Task description.
Return each line of the entries that holds the string "RoleSystem".

Items from a data source:
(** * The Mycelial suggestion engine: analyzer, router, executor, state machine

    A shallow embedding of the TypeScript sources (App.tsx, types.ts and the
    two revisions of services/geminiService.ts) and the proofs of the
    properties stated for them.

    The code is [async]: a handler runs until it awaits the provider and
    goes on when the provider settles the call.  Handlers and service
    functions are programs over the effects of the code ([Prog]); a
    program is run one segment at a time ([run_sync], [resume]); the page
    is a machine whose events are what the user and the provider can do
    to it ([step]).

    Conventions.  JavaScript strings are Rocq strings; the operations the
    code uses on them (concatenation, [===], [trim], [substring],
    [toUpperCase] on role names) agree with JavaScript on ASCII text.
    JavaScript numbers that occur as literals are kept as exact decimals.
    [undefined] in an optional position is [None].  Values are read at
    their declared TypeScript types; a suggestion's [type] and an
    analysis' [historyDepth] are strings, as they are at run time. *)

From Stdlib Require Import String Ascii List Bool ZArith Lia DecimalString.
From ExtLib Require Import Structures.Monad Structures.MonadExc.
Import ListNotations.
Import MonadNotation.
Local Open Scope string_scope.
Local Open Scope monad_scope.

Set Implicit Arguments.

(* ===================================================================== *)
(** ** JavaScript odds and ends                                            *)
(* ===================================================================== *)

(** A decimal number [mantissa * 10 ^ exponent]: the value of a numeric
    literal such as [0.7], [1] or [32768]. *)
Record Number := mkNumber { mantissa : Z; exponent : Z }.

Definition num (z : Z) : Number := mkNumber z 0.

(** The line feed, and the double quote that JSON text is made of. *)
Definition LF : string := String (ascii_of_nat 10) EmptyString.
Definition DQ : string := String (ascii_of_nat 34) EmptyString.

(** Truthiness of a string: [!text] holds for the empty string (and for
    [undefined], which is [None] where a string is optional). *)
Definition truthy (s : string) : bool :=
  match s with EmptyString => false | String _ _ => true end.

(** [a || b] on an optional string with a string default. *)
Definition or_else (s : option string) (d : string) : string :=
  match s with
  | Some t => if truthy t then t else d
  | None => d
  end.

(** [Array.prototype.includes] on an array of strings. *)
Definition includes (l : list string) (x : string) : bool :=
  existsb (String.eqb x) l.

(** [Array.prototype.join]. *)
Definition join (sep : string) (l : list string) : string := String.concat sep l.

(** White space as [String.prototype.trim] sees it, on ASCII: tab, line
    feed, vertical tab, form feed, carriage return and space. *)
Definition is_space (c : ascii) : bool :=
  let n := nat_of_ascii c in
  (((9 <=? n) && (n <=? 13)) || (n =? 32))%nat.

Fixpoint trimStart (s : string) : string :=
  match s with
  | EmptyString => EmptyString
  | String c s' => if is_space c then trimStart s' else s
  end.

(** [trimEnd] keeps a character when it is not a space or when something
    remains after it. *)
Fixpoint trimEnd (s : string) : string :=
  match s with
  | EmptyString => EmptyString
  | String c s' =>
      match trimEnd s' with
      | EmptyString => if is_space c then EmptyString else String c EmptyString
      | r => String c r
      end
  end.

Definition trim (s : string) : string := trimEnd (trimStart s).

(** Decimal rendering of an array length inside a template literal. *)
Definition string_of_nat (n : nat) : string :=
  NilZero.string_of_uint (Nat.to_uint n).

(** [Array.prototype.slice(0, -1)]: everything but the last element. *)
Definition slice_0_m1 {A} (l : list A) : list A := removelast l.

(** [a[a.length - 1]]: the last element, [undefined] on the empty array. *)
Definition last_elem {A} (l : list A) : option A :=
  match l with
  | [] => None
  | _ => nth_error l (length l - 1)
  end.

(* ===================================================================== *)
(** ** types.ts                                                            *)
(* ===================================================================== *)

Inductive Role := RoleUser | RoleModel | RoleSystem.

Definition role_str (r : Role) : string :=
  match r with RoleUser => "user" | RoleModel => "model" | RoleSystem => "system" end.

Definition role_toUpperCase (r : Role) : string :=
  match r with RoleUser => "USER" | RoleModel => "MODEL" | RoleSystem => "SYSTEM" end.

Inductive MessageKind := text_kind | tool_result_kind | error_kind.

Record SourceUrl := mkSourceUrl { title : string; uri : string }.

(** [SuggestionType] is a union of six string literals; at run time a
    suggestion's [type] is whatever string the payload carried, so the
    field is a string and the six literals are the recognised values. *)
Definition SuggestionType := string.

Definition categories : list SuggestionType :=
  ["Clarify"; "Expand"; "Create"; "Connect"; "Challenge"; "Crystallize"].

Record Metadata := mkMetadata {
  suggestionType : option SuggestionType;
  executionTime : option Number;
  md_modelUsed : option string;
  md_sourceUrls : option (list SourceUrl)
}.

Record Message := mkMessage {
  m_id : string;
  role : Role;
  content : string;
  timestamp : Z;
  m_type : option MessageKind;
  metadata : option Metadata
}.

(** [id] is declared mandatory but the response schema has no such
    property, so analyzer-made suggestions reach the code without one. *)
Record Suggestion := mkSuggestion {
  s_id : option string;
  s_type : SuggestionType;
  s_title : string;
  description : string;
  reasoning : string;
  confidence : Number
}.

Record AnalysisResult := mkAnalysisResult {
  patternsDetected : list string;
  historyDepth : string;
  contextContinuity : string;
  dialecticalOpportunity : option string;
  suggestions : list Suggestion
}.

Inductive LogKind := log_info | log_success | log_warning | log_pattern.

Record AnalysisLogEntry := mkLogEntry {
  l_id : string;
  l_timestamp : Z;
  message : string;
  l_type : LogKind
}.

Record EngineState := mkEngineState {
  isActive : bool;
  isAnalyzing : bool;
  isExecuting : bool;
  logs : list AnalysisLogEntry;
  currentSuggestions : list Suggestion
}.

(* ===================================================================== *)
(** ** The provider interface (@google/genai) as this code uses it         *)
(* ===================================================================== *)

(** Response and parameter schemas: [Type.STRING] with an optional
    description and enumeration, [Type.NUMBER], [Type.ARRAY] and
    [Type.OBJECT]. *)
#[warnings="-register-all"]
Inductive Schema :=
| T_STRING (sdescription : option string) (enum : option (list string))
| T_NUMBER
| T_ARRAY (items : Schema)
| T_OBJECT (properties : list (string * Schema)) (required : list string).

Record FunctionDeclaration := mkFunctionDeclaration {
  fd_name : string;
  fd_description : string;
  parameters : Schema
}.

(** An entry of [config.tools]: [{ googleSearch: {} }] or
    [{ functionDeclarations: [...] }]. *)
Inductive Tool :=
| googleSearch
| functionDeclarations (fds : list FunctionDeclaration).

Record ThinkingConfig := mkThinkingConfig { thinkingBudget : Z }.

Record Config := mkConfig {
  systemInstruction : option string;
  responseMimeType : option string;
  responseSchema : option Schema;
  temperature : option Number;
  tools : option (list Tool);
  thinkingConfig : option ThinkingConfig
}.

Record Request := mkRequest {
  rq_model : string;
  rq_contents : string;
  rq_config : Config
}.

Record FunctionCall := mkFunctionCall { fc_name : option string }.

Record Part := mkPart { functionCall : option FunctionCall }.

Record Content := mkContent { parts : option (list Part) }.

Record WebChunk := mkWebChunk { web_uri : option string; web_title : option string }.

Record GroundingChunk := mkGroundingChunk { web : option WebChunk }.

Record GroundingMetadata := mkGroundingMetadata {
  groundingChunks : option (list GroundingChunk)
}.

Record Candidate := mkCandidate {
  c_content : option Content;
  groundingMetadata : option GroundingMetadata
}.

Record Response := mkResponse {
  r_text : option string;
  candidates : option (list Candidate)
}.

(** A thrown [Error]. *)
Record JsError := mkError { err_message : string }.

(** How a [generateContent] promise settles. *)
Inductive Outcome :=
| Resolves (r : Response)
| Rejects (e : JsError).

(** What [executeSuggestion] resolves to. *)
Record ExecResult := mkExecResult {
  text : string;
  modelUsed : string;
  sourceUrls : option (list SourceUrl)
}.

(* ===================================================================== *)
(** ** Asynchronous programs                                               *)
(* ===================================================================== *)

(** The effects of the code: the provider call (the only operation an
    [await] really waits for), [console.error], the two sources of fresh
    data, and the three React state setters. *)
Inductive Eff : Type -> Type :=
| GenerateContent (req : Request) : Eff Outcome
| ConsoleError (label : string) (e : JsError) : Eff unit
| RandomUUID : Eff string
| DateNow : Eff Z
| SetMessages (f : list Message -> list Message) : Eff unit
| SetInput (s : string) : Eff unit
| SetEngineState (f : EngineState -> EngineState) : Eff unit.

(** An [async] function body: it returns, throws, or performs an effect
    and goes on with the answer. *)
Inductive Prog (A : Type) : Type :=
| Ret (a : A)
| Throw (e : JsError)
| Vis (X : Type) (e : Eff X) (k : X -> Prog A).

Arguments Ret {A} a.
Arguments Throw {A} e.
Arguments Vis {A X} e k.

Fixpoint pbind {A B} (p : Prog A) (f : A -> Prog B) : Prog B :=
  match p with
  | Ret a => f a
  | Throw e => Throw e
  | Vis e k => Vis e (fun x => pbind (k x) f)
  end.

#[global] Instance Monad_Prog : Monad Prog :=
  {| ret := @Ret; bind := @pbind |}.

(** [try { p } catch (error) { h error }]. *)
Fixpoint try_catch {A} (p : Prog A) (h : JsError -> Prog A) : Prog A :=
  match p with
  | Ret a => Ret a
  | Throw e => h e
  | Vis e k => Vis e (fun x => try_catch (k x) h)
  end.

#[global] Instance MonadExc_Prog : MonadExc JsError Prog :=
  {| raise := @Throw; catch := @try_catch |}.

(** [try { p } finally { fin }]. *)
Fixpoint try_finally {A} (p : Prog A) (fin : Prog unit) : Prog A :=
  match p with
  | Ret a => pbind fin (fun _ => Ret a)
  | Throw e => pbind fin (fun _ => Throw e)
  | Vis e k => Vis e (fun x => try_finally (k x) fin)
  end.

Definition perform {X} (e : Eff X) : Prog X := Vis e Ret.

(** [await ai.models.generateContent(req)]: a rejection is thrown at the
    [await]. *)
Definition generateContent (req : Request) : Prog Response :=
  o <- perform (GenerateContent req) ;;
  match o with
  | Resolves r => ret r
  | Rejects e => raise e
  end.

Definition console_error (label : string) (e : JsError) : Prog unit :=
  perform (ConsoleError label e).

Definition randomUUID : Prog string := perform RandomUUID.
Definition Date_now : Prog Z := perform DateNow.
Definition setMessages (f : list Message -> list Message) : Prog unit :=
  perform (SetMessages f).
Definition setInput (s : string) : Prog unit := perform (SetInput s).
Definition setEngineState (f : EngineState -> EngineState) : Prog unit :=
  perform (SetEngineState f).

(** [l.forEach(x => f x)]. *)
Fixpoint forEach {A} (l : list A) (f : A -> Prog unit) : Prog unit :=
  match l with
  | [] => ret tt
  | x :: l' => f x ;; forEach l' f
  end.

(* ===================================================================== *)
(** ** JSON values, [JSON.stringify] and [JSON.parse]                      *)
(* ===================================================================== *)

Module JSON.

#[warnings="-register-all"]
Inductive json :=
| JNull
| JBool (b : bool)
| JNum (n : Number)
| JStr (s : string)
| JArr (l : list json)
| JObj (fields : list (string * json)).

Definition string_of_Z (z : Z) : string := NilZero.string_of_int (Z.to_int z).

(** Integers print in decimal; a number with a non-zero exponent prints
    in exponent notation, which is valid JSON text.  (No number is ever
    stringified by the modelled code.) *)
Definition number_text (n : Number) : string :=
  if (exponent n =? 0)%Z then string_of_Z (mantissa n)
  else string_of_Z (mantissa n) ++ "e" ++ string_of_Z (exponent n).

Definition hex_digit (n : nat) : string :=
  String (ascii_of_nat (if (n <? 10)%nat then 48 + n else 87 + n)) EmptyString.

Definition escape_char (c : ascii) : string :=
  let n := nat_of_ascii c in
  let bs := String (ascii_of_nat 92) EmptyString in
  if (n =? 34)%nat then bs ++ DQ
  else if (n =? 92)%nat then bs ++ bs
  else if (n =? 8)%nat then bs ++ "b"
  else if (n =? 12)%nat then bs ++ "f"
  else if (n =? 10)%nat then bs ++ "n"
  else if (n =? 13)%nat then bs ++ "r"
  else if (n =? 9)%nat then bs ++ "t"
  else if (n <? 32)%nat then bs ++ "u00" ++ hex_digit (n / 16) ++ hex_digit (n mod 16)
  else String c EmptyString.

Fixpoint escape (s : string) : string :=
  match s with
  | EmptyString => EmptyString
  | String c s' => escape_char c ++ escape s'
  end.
* * *
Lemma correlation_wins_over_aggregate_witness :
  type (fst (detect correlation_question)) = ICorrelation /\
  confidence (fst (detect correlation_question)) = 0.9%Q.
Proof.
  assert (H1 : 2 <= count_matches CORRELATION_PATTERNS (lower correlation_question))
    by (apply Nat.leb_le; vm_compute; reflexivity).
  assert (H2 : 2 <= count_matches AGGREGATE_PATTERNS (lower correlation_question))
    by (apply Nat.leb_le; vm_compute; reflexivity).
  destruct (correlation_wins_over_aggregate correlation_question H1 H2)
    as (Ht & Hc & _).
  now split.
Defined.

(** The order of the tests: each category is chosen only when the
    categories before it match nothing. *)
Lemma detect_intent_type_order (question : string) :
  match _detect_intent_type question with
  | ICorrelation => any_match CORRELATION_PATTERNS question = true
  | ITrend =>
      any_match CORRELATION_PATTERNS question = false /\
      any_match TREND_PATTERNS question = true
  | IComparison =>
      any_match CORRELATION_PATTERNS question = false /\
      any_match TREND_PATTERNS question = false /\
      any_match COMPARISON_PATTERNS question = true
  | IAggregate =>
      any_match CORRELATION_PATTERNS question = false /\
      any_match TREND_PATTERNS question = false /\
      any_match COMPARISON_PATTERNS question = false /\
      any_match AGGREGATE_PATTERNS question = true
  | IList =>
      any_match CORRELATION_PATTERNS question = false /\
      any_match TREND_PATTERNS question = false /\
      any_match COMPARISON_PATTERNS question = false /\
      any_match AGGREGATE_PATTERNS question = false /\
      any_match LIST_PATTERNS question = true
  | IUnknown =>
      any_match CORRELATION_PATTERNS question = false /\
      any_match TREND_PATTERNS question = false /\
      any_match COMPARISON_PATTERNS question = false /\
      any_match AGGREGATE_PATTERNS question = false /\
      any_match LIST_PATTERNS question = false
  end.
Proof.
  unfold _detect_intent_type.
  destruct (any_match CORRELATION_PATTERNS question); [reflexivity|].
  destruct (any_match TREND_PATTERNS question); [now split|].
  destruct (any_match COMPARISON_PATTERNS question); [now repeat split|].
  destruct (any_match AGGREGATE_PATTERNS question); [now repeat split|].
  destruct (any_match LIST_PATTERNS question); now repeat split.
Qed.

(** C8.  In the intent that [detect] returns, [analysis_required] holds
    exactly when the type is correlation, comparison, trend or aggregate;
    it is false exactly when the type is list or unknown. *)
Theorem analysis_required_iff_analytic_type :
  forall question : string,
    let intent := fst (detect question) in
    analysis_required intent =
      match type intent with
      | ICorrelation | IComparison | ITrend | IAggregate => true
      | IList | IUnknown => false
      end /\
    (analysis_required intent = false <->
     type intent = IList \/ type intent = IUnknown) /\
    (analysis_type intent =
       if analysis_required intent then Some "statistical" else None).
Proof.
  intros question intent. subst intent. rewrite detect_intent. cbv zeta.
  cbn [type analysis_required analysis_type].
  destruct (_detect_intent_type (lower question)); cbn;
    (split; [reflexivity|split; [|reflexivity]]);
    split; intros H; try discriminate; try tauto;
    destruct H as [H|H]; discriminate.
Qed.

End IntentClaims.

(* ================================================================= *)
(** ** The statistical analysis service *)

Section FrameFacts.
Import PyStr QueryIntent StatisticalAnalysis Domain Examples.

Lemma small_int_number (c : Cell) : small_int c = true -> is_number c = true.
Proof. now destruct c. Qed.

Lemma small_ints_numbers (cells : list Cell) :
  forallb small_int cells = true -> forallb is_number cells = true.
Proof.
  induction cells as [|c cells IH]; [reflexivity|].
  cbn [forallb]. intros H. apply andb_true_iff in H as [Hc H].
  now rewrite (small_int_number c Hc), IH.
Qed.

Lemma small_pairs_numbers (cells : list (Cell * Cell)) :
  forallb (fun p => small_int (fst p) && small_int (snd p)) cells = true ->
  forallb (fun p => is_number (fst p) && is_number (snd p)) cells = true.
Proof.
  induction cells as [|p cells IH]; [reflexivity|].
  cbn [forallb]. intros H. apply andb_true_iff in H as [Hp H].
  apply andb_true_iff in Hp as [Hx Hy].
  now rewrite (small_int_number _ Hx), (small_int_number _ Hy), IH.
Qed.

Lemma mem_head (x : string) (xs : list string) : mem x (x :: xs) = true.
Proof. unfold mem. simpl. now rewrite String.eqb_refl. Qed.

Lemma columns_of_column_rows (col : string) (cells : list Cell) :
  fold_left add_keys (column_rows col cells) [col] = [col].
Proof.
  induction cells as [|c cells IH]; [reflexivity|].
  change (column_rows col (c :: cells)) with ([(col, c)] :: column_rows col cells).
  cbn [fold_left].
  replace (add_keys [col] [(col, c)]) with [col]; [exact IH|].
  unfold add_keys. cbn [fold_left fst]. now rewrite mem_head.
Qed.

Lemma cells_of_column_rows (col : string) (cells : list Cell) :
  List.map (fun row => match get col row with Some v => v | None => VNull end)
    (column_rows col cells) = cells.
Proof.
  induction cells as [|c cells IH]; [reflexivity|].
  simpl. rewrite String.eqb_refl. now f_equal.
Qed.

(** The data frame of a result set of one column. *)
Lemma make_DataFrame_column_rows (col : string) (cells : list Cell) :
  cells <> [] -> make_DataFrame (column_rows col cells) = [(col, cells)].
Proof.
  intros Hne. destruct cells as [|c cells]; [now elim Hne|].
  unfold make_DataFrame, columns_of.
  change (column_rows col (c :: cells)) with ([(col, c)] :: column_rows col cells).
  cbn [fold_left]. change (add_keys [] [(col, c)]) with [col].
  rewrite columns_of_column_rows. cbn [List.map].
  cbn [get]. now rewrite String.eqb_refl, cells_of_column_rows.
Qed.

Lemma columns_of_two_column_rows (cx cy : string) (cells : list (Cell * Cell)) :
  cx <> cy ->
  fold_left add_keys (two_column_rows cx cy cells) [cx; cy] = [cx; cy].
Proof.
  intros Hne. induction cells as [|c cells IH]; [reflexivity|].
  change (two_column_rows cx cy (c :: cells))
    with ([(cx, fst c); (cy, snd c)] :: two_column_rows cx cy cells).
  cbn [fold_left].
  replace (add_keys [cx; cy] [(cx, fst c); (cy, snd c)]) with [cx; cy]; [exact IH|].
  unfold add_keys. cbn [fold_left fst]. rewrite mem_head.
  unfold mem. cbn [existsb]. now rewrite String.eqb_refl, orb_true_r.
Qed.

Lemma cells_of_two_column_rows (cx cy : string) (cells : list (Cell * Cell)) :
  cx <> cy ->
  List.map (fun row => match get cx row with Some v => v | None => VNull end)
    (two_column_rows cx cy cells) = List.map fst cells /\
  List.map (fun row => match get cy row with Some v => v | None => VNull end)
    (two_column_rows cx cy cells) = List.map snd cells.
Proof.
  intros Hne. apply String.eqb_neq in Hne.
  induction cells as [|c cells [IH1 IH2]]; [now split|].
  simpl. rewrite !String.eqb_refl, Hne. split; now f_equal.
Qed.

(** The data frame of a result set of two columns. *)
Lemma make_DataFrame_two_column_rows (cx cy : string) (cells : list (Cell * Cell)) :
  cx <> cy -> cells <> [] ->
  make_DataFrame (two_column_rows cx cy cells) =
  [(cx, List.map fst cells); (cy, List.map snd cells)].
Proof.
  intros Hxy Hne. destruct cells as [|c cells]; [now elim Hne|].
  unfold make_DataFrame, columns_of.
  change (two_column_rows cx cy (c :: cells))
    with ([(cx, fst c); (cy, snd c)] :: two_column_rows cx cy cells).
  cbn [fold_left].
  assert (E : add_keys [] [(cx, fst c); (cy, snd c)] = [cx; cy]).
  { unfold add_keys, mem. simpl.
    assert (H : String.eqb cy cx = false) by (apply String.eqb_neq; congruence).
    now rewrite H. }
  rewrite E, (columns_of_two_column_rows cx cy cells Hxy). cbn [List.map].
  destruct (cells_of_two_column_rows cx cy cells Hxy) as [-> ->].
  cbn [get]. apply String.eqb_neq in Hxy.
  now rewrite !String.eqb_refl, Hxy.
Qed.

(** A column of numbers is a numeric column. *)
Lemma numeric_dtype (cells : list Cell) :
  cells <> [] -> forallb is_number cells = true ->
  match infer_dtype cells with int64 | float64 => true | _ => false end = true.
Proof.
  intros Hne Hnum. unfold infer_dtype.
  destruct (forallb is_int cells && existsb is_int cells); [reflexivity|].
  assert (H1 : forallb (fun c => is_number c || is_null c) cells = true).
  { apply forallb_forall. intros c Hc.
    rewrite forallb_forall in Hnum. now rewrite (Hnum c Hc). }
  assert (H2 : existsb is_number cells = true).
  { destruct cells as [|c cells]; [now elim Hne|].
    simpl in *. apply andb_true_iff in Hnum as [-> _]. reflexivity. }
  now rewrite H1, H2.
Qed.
---
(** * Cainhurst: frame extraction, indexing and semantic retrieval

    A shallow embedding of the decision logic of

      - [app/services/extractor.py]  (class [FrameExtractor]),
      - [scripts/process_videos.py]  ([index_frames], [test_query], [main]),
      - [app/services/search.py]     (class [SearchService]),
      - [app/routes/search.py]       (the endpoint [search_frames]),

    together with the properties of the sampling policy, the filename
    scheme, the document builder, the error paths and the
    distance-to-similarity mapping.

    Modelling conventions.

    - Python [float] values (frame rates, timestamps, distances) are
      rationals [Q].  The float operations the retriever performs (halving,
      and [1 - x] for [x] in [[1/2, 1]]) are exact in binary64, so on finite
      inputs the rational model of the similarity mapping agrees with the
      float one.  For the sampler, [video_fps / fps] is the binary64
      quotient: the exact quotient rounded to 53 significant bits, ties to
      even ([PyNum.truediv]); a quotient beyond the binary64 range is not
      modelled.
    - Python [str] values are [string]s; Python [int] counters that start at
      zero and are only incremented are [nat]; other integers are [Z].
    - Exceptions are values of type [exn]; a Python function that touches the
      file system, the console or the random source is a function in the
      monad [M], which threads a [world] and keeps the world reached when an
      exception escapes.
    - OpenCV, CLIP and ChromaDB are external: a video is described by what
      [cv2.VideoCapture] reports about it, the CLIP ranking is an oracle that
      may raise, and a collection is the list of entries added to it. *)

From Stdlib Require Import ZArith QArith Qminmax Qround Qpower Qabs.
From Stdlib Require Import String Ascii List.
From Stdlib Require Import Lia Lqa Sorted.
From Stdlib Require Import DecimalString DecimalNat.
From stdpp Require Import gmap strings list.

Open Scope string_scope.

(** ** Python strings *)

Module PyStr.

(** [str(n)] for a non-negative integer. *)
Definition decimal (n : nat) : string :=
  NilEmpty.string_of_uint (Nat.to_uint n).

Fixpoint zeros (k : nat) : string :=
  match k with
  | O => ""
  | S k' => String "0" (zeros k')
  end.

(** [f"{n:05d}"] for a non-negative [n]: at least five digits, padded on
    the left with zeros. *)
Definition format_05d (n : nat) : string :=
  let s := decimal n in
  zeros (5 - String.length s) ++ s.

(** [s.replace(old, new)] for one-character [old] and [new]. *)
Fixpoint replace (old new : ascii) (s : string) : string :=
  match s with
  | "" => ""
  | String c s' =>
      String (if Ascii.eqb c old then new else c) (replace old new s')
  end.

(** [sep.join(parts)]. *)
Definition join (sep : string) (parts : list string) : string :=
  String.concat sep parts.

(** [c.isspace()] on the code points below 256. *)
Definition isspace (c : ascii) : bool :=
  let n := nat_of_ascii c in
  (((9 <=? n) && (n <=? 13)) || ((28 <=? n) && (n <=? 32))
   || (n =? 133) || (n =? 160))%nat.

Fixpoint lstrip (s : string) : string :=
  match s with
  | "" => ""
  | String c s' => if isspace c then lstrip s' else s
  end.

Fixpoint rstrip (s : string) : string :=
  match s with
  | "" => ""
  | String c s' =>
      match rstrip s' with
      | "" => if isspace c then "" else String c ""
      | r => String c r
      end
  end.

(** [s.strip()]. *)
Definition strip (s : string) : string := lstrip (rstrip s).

Solved problem.
Inductive Role := RoleUser | RoleModel | RoleSystem.
  match r with RoleUser => "user" | RoleModel => "model" | RoleSystem => "system" end.
  match r with RoleUser => "USER" | RoleModel => "MODEL" | RoleSystem => "SYSTEM" end.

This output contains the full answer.